From the records below, extract only the lines running from the line with "op_ok op ->" to the line with "- rewrite (app_update_spec", both lines included, reproducing them exactly.

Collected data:
************
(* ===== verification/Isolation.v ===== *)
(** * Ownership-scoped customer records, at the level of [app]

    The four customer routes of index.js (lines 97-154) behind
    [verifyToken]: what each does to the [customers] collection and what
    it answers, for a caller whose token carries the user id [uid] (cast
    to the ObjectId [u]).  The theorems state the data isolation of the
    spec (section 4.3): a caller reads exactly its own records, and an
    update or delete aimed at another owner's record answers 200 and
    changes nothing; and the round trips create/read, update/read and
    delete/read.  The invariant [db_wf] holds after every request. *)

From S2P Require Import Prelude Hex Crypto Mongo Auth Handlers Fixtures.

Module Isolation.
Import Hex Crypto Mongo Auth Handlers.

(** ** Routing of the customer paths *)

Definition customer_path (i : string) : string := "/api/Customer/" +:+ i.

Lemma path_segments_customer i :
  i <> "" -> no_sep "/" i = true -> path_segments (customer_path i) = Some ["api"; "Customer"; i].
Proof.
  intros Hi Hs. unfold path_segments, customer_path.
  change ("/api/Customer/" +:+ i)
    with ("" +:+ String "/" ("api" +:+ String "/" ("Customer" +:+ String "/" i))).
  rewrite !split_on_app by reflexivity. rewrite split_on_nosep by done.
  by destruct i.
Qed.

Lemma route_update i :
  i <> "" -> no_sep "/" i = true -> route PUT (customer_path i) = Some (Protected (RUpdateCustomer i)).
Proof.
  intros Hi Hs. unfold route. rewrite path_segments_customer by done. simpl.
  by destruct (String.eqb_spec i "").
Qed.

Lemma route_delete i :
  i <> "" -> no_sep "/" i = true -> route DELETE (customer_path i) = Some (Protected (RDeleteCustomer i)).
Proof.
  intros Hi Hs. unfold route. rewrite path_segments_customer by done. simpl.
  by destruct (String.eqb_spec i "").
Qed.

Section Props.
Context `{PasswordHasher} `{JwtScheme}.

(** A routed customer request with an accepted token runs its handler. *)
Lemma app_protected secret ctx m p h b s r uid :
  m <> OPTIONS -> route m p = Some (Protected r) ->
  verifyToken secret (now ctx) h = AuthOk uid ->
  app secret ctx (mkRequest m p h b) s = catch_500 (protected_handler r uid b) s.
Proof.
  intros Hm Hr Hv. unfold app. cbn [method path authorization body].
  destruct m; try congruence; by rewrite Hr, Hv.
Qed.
************
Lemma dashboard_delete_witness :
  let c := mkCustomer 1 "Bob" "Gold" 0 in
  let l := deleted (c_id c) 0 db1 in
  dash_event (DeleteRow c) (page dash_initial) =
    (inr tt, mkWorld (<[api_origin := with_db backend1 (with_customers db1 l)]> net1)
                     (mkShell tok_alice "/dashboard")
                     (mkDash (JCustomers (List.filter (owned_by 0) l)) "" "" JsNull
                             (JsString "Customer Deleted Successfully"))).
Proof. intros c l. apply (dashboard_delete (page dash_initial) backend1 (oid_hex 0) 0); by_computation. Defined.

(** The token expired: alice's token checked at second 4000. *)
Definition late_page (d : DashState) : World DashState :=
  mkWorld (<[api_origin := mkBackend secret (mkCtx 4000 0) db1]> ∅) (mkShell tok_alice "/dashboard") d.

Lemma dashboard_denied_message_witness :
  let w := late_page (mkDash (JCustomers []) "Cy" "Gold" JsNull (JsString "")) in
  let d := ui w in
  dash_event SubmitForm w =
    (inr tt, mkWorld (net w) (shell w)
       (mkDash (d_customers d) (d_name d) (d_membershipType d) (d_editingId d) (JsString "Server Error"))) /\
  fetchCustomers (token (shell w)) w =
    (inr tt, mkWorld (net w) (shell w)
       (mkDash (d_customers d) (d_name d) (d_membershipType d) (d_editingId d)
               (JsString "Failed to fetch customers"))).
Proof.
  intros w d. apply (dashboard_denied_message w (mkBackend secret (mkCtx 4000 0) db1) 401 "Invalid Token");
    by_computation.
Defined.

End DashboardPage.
************
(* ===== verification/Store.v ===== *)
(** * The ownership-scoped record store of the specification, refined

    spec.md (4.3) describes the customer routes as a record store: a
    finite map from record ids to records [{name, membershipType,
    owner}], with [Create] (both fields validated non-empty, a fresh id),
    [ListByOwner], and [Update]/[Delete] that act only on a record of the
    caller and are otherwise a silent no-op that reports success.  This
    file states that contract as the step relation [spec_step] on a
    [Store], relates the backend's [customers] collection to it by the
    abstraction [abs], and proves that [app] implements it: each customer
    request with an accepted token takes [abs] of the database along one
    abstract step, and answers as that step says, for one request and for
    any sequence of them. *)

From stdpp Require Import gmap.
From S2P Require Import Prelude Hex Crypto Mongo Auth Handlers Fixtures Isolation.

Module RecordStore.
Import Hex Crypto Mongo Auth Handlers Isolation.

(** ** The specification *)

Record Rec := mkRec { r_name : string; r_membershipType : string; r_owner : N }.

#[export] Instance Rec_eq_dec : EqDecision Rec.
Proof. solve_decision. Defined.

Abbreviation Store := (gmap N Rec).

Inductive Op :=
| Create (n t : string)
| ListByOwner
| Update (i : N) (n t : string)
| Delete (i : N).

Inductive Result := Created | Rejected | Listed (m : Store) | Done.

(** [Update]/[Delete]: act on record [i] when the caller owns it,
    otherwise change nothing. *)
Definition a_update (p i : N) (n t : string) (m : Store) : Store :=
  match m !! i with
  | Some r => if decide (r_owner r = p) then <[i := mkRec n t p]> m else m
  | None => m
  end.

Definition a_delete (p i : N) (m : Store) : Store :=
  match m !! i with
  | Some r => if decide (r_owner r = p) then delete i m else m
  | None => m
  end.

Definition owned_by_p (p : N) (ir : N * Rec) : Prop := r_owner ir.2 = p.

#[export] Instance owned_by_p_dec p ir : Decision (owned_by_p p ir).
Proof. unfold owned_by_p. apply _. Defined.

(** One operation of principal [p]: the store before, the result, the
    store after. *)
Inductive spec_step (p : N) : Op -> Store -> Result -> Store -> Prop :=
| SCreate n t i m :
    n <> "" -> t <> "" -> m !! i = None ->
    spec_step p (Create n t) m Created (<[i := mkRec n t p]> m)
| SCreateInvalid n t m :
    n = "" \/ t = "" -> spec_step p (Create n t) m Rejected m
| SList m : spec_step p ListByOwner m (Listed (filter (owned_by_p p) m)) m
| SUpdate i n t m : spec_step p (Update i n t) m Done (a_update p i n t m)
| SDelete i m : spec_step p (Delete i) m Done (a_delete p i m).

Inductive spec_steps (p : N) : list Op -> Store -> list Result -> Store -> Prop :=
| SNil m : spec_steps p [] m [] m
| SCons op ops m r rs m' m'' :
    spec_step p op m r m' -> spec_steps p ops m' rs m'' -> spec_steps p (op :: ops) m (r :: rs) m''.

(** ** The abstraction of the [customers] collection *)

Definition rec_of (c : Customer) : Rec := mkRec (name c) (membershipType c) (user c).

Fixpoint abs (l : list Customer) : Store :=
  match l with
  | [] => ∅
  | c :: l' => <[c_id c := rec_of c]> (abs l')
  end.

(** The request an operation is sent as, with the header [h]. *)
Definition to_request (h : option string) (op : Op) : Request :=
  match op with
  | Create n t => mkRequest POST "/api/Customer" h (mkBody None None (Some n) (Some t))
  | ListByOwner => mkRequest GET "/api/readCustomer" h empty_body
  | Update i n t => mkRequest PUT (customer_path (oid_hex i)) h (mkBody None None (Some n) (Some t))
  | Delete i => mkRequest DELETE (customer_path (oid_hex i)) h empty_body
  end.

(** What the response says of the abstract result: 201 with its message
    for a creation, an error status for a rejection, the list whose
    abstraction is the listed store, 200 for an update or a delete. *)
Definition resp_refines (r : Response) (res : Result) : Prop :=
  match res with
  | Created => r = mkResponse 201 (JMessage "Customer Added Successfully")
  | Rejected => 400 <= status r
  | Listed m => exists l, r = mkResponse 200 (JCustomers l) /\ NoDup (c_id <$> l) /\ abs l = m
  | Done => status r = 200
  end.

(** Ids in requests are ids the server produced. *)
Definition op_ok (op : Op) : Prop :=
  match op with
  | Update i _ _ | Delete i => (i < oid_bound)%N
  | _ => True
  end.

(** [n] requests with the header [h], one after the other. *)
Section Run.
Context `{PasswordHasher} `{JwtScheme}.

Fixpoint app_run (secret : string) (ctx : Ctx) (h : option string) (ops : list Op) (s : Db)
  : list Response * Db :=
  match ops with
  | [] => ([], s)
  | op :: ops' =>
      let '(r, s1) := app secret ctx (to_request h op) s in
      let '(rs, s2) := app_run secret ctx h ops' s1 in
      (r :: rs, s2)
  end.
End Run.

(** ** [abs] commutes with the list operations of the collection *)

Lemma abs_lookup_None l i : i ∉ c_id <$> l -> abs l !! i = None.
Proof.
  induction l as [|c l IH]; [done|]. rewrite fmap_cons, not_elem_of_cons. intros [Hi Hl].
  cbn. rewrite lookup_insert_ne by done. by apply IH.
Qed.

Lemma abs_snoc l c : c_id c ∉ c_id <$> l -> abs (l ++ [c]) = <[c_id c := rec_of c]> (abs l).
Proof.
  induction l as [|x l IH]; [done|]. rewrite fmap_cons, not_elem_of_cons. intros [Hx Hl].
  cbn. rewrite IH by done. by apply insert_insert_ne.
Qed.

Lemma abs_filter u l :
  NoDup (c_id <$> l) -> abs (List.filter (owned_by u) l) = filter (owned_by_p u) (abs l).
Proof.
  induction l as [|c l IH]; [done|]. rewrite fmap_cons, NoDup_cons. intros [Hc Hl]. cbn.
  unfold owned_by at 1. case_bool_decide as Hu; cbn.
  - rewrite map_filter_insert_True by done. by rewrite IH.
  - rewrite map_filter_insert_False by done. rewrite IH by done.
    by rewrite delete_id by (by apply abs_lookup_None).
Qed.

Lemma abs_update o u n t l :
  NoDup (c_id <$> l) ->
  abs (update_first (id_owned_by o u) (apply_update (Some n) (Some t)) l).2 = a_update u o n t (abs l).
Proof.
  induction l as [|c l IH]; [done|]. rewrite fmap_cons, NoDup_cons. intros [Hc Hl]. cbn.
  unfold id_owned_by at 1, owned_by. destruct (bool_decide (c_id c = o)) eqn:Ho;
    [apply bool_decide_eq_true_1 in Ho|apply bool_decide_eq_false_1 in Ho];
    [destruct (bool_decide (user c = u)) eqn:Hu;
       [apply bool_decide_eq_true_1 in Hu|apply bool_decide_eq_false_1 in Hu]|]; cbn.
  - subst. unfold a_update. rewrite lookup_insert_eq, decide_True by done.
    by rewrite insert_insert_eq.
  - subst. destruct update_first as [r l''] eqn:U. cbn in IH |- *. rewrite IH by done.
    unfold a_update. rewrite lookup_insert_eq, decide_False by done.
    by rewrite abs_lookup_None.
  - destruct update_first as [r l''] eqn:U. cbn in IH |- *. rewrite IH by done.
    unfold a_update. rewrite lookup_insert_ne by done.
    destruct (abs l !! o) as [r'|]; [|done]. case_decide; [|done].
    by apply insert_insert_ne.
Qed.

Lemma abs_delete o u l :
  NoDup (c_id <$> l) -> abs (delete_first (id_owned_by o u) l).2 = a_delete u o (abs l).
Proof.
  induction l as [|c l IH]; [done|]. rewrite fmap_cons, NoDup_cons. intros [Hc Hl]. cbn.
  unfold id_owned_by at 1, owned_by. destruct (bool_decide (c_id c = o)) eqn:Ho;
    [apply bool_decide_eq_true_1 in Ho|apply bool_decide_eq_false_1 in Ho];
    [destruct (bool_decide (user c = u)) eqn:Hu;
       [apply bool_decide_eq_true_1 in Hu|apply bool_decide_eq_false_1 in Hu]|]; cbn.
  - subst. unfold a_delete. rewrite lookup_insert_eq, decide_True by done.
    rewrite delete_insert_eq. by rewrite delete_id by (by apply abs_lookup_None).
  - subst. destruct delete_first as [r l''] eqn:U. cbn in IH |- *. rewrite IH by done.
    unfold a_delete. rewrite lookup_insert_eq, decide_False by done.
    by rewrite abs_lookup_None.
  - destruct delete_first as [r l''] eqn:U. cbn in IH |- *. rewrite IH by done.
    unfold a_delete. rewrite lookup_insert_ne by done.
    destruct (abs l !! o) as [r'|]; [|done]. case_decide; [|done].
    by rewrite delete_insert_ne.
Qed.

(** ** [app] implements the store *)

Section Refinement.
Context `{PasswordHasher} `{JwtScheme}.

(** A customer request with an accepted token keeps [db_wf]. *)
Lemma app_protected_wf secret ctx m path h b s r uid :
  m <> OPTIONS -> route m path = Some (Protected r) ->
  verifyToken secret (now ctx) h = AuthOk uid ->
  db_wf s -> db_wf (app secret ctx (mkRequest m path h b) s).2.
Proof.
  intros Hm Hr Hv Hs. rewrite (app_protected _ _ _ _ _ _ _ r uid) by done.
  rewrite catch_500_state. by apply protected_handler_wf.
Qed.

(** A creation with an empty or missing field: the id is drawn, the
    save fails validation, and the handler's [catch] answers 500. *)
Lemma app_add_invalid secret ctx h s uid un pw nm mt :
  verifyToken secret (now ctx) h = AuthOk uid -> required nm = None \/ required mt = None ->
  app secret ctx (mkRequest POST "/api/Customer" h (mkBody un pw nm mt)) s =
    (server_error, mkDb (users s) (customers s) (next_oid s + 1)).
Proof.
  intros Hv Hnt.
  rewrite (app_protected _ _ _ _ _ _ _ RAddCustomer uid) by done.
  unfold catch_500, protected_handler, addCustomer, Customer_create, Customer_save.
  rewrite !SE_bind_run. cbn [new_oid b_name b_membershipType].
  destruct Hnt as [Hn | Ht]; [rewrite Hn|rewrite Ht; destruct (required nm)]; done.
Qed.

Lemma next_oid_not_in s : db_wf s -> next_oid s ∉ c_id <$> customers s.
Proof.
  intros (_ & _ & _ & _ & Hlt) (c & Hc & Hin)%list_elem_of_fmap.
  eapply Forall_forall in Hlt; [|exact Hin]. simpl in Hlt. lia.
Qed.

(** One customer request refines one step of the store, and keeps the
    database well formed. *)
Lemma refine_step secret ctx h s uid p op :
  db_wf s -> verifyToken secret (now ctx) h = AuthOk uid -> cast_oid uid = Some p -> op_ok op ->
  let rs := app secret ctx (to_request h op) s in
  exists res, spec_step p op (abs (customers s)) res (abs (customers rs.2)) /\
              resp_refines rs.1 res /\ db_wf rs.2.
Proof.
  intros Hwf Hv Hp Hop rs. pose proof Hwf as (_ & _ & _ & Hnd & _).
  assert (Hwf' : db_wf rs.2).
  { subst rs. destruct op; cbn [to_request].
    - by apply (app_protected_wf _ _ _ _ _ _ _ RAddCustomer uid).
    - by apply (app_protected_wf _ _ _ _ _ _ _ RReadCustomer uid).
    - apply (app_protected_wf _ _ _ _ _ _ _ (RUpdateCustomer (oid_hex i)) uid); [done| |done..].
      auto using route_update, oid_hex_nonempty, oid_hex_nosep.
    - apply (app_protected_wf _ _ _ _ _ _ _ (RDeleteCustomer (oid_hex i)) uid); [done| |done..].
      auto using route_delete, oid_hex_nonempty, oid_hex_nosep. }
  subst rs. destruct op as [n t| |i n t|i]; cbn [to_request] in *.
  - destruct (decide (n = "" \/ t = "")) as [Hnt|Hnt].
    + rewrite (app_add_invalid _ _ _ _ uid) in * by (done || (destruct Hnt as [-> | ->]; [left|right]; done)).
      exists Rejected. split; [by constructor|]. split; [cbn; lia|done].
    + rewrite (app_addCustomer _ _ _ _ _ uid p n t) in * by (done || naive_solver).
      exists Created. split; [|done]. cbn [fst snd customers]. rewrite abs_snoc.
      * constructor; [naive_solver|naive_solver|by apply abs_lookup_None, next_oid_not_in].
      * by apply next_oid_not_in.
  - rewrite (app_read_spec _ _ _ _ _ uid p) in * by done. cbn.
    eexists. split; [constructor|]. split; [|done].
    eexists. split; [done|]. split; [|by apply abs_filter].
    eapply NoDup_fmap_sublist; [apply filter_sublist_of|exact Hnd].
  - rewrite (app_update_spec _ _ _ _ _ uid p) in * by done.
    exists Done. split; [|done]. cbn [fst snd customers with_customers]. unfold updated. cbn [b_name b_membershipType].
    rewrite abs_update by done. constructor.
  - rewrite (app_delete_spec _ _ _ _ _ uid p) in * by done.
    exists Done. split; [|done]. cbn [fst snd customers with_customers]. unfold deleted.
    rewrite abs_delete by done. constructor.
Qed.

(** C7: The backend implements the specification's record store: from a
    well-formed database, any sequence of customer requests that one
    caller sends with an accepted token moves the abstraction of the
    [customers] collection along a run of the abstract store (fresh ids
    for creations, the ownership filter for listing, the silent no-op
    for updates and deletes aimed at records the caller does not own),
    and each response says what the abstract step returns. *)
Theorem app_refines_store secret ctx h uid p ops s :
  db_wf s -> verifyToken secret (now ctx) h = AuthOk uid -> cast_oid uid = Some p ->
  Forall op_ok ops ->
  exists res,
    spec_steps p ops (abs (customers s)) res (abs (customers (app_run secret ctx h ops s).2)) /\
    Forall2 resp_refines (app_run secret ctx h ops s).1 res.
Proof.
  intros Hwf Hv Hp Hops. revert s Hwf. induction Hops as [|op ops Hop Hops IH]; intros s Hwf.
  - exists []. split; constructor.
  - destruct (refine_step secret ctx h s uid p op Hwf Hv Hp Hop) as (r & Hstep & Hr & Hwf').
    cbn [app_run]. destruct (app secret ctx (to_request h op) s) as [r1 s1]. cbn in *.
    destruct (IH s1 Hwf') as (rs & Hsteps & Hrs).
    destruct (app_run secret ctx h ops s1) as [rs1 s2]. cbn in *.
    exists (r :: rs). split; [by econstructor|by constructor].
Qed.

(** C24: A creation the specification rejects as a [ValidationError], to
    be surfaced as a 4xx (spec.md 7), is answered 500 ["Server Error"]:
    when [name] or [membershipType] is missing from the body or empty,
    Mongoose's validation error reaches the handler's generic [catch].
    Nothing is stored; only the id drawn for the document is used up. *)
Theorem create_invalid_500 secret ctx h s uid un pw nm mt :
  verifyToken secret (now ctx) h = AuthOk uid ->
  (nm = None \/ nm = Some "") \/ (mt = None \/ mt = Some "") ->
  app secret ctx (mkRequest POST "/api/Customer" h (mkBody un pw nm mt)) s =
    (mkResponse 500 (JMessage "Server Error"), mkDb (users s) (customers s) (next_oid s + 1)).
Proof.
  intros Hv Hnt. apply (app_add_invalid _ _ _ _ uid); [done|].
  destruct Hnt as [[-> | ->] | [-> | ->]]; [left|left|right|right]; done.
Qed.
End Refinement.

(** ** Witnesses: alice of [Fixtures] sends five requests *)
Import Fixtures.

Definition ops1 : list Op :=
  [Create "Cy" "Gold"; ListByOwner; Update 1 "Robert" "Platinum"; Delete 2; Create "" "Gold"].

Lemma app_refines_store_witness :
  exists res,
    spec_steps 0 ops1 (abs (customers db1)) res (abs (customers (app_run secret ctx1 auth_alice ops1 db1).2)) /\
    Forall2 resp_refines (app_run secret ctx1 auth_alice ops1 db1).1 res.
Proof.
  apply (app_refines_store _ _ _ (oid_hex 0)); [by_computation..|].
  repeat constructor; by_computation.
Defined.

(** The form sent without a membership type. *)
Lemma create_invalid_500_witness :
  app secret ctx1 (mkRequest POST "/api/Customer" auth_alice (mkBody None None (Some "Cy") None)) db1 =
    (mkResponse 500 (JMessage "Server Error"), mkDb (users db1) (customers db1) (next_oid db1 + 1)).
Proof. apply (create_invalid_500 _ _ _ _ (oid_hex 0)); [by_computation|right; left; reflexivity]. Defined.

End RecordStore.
************
SOLUTION TO THE EXERCISE:
  db_wf s -> verifyToken secret (now ctx) h = AuthOk uid -> cast_oid uid = Some p -> op_ok op ->
  let rs := app secret ctx (to_request h op) s in
  exists res, spec_step p op (abs (customers s)) res (abs (customers rs.2)) /\
              resp_refines rs.1 res /\ db_wf rs.2.
Proof.
  intros Hwf Hv Hp Hop rs. pose proof Hwf as (_ & _ & _ & Hnd & _).
  assert (Hwf' : db_wf rs.2).
  { subst rs. destruct op; cbn [to_request].
    - by apply (app_protected_wf _ _ _ _ _ _ _ RAddCustomer uid).
    - by apply (app_protected_wf _ _ _ _ _ _ _ RReadCustomer uid).
    - apply (app_protected_wf _ _ _ _ _ _ _ (RUpdateCustomer (oid_hex i)) uid); [done| |done..].
      auto using route_update, oid_hex_nonempty, oid_hex_nosep.
    - apply (app_protected_wf _ _ _ _ _ _ _ (RDeleteCustomer (oid_hex i)) uid); [done| |done..].
      auto using route_delete, oid_hex_nonempty, oid_hex_nosep. }
  subst rs. destruct op as [n t| |i n t|i]; cbn [to_request] in *.
  - destruct (decide (n = "" \/ t = "")) as [Hnt|Hnt].
    + rewrite (app_add_invalid _ _ _ _ uid) in * by (done || (destruct Hnt as [-> | ->]; [left|right]; done)).
      exists Rejected. split; [by constructor|]. split; [cbn; lia|done].
    + rewrite (app_addCustomer _ _ _ _ _ uid p n t) in * by (done || naive_solver).
      exists Created. split; [|done]. cbn [fst snd customers]. rewrite abs_snoc.
      * constructor; [naive_solver|naive_solver|by apply abs_lookup_None, next_oid_not_in].
      * by apply next_oid_not_in.
  - rewrite (app_read_spec _ _ _ _ _ uid p) in * by done. cbn.
    eexists. split; [constructor|]. split; [|done].
    eexists. split; [done|]. split; [|by apply abs_filter].
    eapply NoDup_fmap_sublist; [apply filter_sublist_of|exact Hnd].
  - rewrite (app_update_spec _ _ _ _ _ uid p) in * by done.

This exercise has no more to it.